8.Pandan

6.9K 641 23
                                    

Fajar yang cerah menyambut desa Pekopenan hari itu. Sinarnya menyeruak di antara pepohonan kebun, membentuk garis- garis cahaya indah. Butiran embun yang masih menempel di dedaunan berkilau seperti mutiara.

Yudis terlihat duduk berdua bersama Roso di rumah belakang, tempat Roso tinggal. Sejak tadi mereka sudah berbincang, mengejar ketertinggalan segala kabar antara keduanya.

"Pagi Mas Roso," Naya berjalan mendekat ke arah mereka. Ia membawa nampan berisi mug kopi panas dan sepiring ketela goreng.

"Ah, pas sekali pagi- pagi gini," ujar Yudis bersemangat. Ia nampaknya sudah lumayan bisa menerima kepergian Bu Retno.

"Enak juga ternyata pagi- pagi dibikinin ginian," Roso mengisap kreteknya dalam.
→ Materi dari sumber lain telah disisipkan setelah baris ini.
Lemma case_at_differs buf p c c' lit lit' : case_at buf p (c :: lit) = Ok true → tolower c ≠ tolower c' →
  case_at buf p (c' :: lit') = Ok false.
Proof.
  intros (b & Hb & Ht & _)%case_at_cons Hne. cbn [case_at]. rewrite Hb. unfold mbind, result_bind.
  destruct (Z.eqb_spec (tolower b) (tolower c')); [congruence|done].
Qed.

Lemma tolower_C b : tolower b = 99 → (b =? 67) || (b =? 99) = true.
Proof.
  unfold tolower. destruct (Z.leb_spec 65 b), (Z.leb_spec b 90); cbn [andb]; intros Hb.
  - assert (b = 67) as -> by lia. done.
  - subst. done.
  - subst. done.
  - lia.
Qed.

(** One round at [Content-Length:]. *)
Lemma scan_content_length buf k q n h : case_at buf k (bs "Content-Length:") = Ok true →
  skip_one_space buf (k + 15) = Ok q → atoi_at buf q = Ok n →
  scan_step buf k h = Ok (q, h <| content_length := n |>, false).
Proof.
  intros Hc Hq Hn. destruct (case_at_cons buf k 67 (bs "ontent-Length:") Hc) as (b & Hb & Ht & Hr).
  unfold scan_step. rewrite Hb.
  unfold mbind at 1, result_bind at 1. rewrite (tolower_C b) by exact Ht.
  assert (case_at buf (S k) (bs "onnection:") = Ok false) as ->.
  { destruct (case_at_cons buf (S k) 111 (bs "ntent-Length:") Hr) as (b1 & H1 & T1 & H1').
    destruct (case_at_cons buf _ 110 (bs "tent-Length:") H1') as (b2 & H2 & T2 & H3).
    change (bs "onnection:") with (111 :: 110 :: bs "nection:").
    cbn [case_at]. rewrite H1. unfold mbind at 1, result_bind at 1. rewrite T1, Z.eqb_refl.
    rewrite H2. unfold mbind at 1, result_bind at 1. rewrite T2, Z.eqb_refl.
    apply (case_at_differs buf _ 116 110 (bs "ent-Length:")); [exact H3|]. done. }
  unfold mbind at 1, result_bind at 1. cbv iota. unfold mbind at 1, result_bind at 1. rewrite Hr.
  unfold mbind at 1, result_bind at 1. cbv iota. rewrite Hq.
  unfold mbind at 1, result_bind at 1. rewrite Hn. done.
Qed.

(** One round at the end of the header. *)
Lemma scan_end buf e h : byte_at buf e = Ok CR → case_at buf (S e) [LF; CR; LF] = Ok true →
  scan_step buf e h = Ok ((e + 4)%nat,
    (let h := h <| header := 0 |> <| mf := 0 |> in
     if 0 <? content_length h then h <| need_length := content_length h |> else h), true).
Proof.
  intros Hb Hr. unfold scan_step. rewrite Hb. unfold mbind at 1, result_bind at 1. cbn [Z.eqb orb CR Pos.eqb].
  rewrite Hr. done.
Qed.

Lemma assign_sub buf p n : (p + n ≤ length buf)%nat → assign buf p (Z.of_nat n) = Ok (sub p n buf).
Proof.
  intros Hl. unfold assign. destruct (Z.ltb_spec (Z.of_nat n) 0); [lia|].
  destruct (Z.leb_spec (Z.of_nat p + Z.of_nat n) (Z.of_nat (length buf))); [|lia]. rewrite Nat2Z.id. done.
Qed.

Lemma append_last_snoc str ds d h : datalist h = ds ++ [d] →
  append_last str h = Ok (h <| datalist := ds ++ [d ++ str] |>).
Proof. intros Hd. unfold append_last. rewrite Hd, reverse_snoc, reverse_involutive. done. Qed.

Lemma sub_glue buf a b : sub 0 a buf ++ sub a b buf = sub 0 (a + b) buf.
Proof. unfold sub. rewrite !drop_0. apply take_take_drop. Qed.

(** The layout of a reply at the start of the buffer: a status line, a
    [Content-Length] at [k] whose number is at [q], the end of the header at [e]. *)
Record layout (buf : bytes) (k q e : nat) (n : Z) : Prop := MkLayout {
  lo_status : case_at buf 0 (bs "HTTP/1.") = Ok true;
  lo_code : is_ok (atoi_at buf 8) = true;
  lo_order : (8 ≤ k < q ∧ q < e)%nat;
  lo_pre i : (8 ≤ i < k)%nat → inert buf i;
  lo_name : case_at buf k (bs "Content-Length:") = Ok true;
  lo_space : skip_one_space buf (k + 15) = Ok q;
  lo_value : atoi_at buf q = Ok n;
  lo_mid i : (q < i < e)%nat → inert buf i;
  lo_cr : byte_at buf e = Ok CR;
  lo_end : case_at buf (S e) [LF; CR; LF] = Ok true;
}.

(** Between replies: nothing of a header has been seen. *)
Definition idle (h : http) : Prop :=
  header h = 1 ∧ keepalive h = 0 ∧ chunked h = 0 ∧ content_length h = 0.

(** The header is split off and the length remembered. *)
Lemma parse_header_layout buf k q e n h msglen : layout buf k q e n → idle h → 0 < n →
  (e < msglen)%nat → (e + 4 ≤ length buf)%nat →
  ∃ code, parse_header buf 0 msglen h =
    Ok (Some (e + 4)%nat, MkHttp 1 0 0 0 n n code (datalist h ++ [sub 0 (e + 4) buf])).
Proof.
  intros L (Hh & Hk & Hch & Hcl) Hn He Hb. destruct L. unfold parse_header. rewrite lo_status0. rb.
  change (0 + 8)%nat with 8%nat. destruct (atoi_at buf 8) as [code|]; [|done]. exists code. rb.
  rewrite (scan_skip _ _ 8 k) by (lia || done).
  destruct (S msglen - (k - 8))%nat as [|f] eqn:Hf; [lia|]. cbn [scan].
  destruct (Nat.ltb_spec k (8 + msglen)); [|lia].
  rewrite (scan_content_length buf k q n) by done. rb.
  rewrite (scan_skip _ _ (S q) e) by (lia || (intros; apply lo_mid0; lia)).
  destruct (f - (e - S q))%nat as [|f'] eqn:Hf'; [lia|]. cbn [scan].
  destruct (Nat.ltb_spec e (8 + msglen)); [|lia]. rewrite scan_end by done. rb. unfold default, id.
  replace (Z.of_nat (e + 4) - Z.of_nat 0) with (Z.of_nat (e + 4)) by lia.
  rewrite assign_sub by lia. rb.
  clear - Hh Hk Hch Hcl Hn. destruct h as [mf0 hd0 ka0 ch0 cl0 nl0 rc0 dl0].
  cbn [header keepalive chunked content_length] in Hh, Hk, Hch, Hcl. subst. rsimpl.
  destruct (Z.ltb_spec 0 n); [|lia]. reflexivity.
Qed.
Ia mengamati Naya yang tengah menata gelas dan lainnya di meja. "Kayaknya aku kudu cepet- cepet nikah juga nih."

Yudis melempar satu gorengan ke mulutnya, yang mana langsung membuat mulutnya serasa terbakar. "Asu, Panas!!"

"Gebleg," Naya menatap suaminya remeh.

"Roso-" Yudis berusaha bicara sambil mengunyah gorengan. "emangnya dilama- lamain nikah, samean mau cari calon yang kayak gimana sih?"

"Yang kayak.." Roso menghembus asap kretek sembari menuang kopi ke dalam gelas. "..Mbak Naya mungkin?"

"Tuh Nay, dia mau sama kamu," Yudis tertawa bersama Roso.

Naya melotot, lalu beranjak pergi.

-----

Betul Pak. Terima kasih sudah mau mengerti," Yudis mengangguk- angguk dengan ponsel menempel di telinga. Ia tengah menelpon kantor untuk ijin memperpanjang liburnya.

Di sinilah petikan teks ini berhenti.